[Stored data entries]

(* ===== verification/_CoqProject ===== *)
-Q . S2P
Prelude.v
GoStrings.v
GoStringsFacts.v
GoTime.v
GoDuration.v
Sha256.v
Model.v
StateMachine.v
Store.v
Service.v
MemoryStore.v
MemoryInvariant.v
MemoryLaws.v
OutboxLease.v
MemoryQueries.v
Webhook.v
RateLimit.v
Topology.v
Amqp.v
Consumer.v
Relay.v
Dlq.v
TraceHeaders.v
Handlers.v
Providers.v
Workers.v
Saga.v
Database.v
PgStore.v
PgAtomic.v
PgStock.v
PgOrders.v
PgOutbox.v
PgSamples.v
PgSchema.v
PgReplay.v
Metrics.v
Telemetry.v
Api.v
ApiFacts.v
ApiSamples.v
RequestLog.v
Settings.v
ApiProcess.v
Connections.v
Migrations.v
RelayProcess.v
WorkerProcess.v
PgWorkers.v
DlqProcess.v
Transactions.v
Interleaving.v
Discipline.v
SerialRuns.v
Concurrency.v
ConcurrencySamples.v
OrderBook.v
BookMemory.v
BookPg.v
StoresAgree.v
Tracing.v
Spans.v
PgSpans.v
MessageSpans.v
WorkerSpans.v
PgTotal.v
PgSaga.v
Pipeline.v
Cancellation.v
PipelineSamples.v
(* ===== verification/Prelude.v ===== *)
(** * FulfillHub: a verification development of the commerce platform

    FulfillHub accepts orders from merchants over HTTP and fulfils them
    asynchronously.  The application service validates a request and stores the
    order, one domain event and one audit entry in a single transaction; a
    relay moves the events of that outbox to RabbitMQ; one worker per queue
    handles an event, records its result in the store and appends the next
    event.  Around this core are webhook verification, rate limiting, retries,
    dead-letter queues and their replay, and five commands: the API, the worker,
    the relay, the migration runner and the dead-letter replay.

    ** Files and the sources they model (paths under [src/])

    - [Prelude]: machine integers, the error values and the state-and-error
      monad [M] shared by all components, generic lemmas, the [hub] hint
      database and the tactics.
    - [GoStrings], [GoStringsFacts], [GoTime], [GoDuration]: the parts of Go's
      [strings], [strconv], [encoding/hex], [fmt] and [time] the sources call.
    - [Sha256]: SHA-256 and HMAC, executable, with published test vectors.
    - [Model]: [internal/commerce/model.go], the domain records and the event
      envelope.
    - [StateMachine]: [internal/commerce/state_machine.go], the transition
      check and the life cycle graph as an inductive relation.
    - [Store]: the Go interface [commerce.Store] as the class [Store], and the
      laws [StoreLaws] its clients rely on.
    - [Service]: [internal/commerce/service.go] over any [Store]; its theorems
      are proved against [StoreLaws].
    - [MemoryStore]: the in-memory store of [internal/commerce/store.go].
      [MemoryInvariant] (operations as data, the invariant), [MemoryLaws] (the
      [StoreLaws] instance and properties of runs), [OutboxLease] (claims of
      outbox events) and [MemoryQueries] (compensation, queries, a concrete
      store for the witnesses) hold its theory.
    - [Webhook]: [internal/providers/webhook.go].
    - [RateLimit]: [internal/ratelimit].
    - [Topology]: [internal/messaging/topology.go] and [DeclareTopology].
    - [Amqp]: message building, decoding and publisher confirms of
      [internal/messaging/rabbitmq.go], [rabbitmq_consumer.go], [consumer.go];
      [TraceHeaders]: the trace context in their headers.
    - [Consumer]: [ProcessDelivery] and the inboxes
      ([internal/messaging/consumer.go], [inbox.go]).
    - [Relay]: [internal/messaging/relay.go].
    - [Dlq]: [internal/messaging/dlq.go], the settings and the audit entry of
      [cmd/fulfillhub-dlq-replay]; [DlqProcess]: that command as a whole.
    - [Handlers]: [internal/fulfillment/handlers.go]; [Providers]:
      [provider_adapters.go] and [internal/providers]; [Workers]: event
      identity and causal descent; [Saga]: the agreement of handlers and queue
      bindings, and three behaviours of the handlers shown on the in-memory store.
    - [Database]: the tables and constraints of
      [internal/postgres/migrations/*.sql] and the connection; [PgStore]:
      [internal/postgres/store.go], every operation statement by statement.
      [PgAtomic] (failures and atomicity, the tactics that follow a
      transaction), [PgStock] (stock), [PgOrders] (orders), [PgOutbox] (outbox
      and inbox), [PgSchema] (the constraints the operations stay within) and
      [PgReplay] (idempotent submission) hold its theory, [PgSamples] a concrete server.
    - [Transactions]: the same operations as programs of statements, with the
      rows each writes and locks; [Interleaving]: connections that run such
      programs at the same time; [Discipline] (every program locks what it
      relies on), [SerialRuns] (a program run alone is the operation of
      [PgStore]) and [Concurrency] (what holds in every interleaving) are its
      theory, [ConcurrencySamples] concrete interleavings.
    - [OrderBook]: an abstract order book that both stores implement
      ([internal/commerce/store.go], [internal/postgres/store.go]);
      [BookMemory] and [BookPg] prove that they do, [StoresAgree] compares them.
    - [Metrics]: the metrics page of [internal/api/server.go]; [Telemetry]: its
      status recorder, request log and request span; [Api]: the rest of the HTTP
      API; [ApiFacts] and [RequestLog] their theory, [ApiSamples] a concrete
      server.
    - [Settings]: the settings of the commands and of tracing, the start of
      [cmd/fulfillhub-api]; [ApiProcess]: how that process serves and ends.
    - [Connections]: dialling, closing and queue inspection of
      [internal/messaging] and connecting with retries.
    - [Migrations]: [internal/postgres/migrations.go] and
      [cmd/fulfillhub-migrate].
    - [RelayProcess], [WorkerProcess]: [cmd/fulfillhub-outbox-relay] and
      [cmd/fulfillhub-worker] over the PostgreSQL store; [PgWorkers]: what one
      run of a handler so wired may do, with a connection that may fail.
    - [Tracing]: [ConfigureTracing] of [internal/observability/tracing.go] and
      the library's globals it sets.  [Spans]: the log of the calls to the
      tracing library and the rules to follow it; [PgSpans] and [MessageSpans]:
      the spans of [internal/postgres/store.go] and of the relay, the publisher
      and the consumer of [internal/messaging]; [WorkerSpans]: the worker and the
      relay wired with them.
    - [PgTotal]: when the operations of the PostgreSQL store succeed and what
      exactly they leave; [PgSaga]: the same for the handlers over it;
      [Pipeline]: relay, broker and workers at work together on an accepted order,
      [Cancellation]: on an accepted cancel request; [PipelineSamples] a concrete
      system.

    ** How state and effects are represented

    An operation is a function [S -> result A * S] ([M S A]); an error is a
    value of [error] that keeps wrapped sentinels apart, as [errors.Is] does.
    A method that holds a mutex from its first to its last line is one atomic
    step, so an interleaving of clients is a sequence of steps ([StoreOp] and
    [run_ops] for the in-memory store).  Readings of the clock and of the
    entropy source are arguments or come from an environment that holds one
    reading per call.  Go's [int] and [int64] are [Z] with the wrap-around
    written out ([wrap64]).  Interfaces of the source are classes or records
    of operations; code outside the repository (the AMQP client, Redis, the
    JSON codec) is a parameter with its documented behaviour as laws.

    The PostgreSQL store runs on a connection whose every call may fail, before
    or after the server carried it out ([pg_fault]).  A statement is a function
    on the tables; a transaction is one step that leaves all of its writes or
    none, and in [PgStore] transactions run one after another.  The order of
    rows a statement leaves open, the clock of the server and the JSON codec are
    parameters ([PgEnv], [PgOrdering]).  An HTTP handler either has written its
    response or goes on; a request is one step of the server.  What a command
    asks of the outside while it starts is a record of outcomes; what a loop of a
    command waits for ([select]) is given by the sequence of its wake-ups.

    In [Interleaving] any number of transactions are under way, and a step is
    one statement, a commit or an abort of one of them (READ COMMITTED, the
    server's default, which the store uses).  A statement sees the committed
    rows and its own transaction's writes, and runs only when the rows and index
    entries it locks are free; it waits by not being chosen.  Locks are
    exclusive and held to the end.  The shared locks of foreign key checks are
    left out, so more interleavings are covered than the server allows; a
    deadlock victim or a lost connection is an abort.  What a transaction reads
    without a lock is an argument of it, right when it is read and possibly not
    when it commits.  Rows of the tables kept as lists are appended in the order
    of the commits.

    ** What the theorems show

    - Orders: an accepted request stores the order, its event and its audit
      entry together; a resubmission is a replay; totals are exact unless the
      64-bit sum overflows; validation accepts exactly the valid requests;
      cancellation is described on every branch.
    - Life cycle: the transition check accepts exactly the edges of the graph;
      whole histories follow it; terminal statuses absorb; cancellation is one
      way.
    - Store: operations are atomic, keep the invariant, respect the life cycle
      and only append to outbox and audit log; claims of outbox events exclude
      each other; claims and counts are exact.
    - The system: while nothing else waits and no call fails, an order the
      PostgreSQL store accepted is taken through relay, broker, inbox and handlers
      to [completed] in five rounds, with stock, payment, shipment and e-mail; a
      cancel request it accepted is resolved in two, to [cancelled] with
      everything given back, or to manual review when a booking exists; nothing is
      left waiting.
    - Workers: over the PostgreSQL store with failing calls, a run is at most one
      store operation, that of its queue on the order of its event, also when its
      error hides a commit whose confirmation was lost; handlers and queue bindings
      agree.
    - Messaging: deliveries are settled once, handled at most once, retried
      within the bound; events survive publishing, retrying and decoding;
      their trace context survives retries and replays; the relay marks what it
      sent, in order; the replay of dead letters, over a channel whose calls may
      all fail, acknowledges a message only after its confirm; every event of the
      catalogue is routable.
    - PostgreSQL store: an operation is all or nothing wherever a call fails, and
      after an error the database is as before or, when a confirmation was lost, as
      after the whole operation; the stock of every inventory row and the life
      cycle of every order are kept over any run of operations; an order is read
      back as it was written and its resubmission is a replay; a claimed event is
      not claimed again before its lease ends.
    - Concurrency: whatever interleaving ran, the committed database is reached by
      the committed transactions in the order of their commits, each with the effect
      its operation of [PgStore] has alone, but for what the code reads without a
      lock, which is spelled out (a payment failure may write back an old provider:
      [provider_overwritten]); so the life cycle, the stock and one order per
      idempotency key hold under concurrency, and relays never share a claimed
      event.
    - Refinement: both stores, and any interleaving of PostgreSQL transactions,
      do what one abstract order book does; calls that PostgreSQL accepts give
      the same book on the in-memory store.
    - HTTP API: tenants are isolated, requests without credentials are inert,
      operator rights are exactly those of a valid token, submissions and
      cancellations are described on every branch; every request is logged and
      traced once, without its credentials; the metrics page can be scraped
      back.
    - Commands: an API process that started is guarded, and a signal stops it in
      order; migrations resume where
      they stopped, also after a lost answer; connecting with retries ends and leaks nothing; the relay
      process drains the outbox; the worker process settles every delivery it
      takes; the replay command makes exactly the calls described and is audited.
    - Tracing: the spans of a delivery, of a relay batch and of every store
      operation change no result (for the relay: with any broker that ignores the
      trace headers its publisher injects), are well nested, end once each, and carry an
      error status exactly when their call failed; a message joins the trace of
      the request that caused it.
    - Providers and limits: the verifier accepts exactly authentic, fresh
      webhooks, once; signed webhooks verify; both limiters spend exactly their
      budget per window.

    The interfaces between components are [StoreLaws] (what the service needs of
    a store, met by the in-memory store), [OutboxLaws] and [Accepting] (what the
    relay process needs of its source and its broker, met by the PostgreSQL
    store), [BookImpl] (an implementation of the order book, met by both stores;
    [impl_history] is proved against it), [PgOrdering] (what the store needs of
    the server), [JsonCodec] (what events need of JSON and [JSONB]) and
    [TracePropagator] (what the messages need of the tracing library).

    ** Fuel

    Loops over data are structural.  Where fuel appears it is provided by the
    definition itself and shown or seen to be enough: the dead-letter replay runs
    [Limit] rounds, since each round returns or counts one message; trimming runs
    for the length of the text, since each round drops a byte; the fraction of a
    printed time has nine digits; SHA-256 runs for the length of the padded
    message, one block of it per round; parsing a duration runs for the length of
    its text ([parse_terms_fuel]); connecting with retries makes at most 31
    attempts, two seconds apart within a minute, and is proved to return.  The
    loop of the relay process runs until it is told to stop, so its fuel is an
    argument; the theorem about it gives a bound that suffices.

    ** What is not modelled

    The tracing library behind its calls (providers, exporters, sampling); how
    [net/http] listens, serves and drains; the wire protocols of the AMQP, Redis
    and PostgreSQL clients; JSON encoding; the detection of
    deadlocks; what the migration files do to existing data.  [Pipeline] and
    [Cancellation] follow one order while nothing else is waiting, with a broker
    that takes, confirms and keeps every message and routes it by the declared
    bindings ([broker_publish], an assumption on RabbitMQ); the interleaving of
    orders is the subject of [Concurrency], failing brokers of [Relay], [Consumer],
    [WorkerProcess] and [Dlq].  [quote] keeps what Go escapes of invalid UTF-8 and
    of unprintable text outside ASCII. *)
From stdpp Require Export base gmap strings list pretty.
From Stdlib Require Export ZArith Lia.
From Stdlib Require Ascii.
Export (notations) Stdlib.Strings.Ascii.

▶ AIM OF THE TASK
Using the data above, reproduce exactly the lines between those holding "transaction), [PgStock] (stock), [PgOrders]" and "rows each writes", inclusive, and no others.

▶ EXERCISE RESPONSE
      transaction), [PgStock] (stock), [PgOrders] (orders), [PgOutbox] (outbox
      and inbox), [PgSchema] (the constraints the operations stay within) and
      [PgReplay] (idempotent submission) hold its theory, [PgSamples] a concrete server.
    - [Transactions]: the same operations as programs of statements, with the
      rows each writes and locks; [Interleaving]: connections that run such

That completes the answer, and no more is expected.